The Words of Simonides
5 minutes • 872 words
Protagoras was obliged to give short answer even if it was very much against his will.
Simonides says to Scopas the son of Creon the Thessalian: ‘Hardly on the one hand can a man become truly good, built four-square in hands and feet and mind, a work without a flaw.’
Do you know this poem?
Yes, I have made a careful study of it. It is both good and true.
But if there is a contradiction, the composition cannot be good or true. The contradiction is that poet says: ‘I do not agree with the word of Pittacus, albeit the utterance of a wise man: Hardly can a man be good’
Do you think that the two sayings are consistent?
Yes (at the same time I could not help fearing that there might be something in what he said). And you think otherwise?
How can he be consistent in both?
First he was premising as his own thought, ‘Hardly can a man become truly good’
Then a little further on, he forgets and blames Pittacus, refusing to agree with him: ‘Hardly can a man be good’.
Yet when he blames him who says the same with himself, he blames himself; so that he must be wrong either in his first or his second assertion.
Many of the audience cheered and applauded this. I felt at first giddy and faint, as if I had received a blow from the hand of an expert boxer, when I heard his words and the sound of the cheering.
Honestly, I wanted to get time to think what the meaning of the poet really was. So I turned to Prodicus and called him.
Prodicus, Simonides is a countryman of yours. You should help him for I am afraid that Protagoras will make an end of Simonides.
Now is the time to rehabilitate Simonides, by the application of your philosophy of synonyms.
This enables you to distinguish ‘will’ and ‘wish,’ and make other charming distinctions like those which you drew just now.
I think that there is no contradiction in the words of Simonides.
Do you think that ‘being’ is the same as ‘becoming.’
Not the same.
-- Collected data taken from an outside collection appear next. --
(** C6, as amended.  For every pair of record lists whose page numbers fit
    an INTEGER of SQLite, saving the first and then the second leaves in
    the store exactly the records of the second list that have both page
    bounds, in the order of that list, and nothing of the first; reading
    the store gives them back in that order when no page number is 0.  So
    when every record of the second list has both bounds, none 0, the store
    reads back as that list.  When a record of the second list that has
    both bounds has a page that does not fit, the second save raises
    [OverflowError] and the store stays as the first save left it. *)
Theorem save_replaces_all (first second : list Db.chapter) (db : Db.table) :
  let db1 := fst (App.save_chapters_to_db first db) in
  (forallb Spec.storable second = true ->
   App.save_chapters_to_db second db1
   = (map Spec.row_of (filter Spec.has_bounds second), None)
   /\ (Forall Spec.nonzero_bounds second ->
       App.get_chapters_from_db (fst (App.save_chapters_to_db second db1))
       = filter Spec.has_bounds second)
   /\ (Forall Spec.nonzero_bounds second ->
       forallb Spec.has_bounds second = true ->
       App.get_chapters_from_db (fst (App.save_chapters_to_db second db1))
       = second))
  /\ (forallb Spec.storable (filter Spec.has_bounds second) = false ->
      App.save_chapters_to_db second db1 = (db1, Some Db.overflow)).
Proof.
  intros db1. split.
  - intros S. rewrite save_chapters_outcome, (forallb_filter _ _ _ S).
    split; [reflexivity|]. simpl fst. split.
    + intros N. apply get_chapters_rows. now apply Forall_filter.
    + intros N B. rewrite (filter_all _ _ B). now apply get_chapters_rows.
  - intros S. now rewrite save_chapters_outcome, S.
Qed.

Lemma save_replaces_all_witness :
  App.get_chapters_from_db
    (fst (App.save_chapters_to_db [Sample.chapter_C]
            (fst (App.save_chapters_to_db
                    [Sample.chapter_A; Sample.chapter_B] []))))
  = [Sample.chapter_C]
  /\ App.save_chapters_to_db [Sample.chapter_huge]
       (fst (App.save_chapters_to_db [Sample.chapter_A; Sample.chapter_B] []))
     = ([Spec.row_of Sample.chapter_A; Spec.row_of Sample.chapter_B],
        Some Db.overflow).
Proof.
  split.
  - apply (save_replaces_all [Sample.chapter_A; Sample.chapter_B]
             [Sample.chapter_C] []).
    + reflexivity.
    + repeat constructor; discriminate.
    + reflexivity.
  - apply (save_replaces_all [Sample.chapter_A; Sample.chapter_B]
             [Sample.chapter_huge] []).
    reflexivity.
Defined.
He blames Pittacus not, as Protagoras imagines, for repeating what he said himself, but for saying something different from himself.
Protagoras, Prodicus would maintain that being is not the same as becoming. If they are not the same, then Simonides is not inconsistent with himself.
Your correction, Socrates, involves a greater error than is contained in the sentence which you are correcting.
Everyone thinks that virtue is the hardest of all things. Simonides could never have made such a mistake as to say that virtue can be easily retained.
You do not use the word ‘hard’ (chalepon) in the sense which Simonides intended.
I must correct you, as Prodicus corrects me when I use the word ‘awful’ (deinon) as a term of praise.
If I say that Protagoras or any one else is an ‘awfully’ wise man, he asks me if I am not ashamed of calling that which is good ‘awful’.
Then he explains to me that the term ‘awful’ is always taken in a bad sense, and that no one speaks of being ‘awfully’ healthy or wealthy, or of ‘awful’ peace, but of ‘awful’ disease, ‘awful’ war, ‘awful’ poverty, meaning by the term ‘awful,’ evil.
I think that Simonides and his countrymen the Ceans, when they spoke of ‘hard’ meant ’evil,’ or something which you do not understand.
Prodicus, what did Simonides mean by the term ‘hard’?
Evil, said Prodicus.
And therefore, I said, Prodicus, he blames Pittacus for saying, ‘Hard is the good,’ just as if that were equivalent to saying, Evil is the good.
Yes, that was certainly his meaning.
He is twitting Pittacus with ignorance of the use of terms, which in a Lesbian, who has been accustomed to speak a barbarous language, is natural.
You are entirely mistaken, Prodicus.
Simonides used the word ‘hard’ to mean not easy, not evil. It means that which takes a lot of trouble.
I said: I also incline to believe, Protagoras, that this was the meaning of Simonides, of which our friend Prodicus was very well aware, but he thought that he would make fun, and try if you could maintain your thesis; for that Simonides could never have meant the other is clearly proved by the context, in which he says that God only has this gift.
He cannot surely mean to say that to be good is evil, when he afterwards proceeds to say that God only has this gift, and that this is the attribute of him and of no other. For if this be his meaning, Prodicus would impute to Simonides a character of recklessness which is very unlike his countrymen.
What I imagine to be the real meaning of Simonides in this poem, if you will test what, in your way of speaking, would be called my skill in poetry; or if you would rather, I will be the listener.
To this proposal Protagoras replied: As you please;—and Hippias, Prodicus, and the others told me by all means to do as I proposed.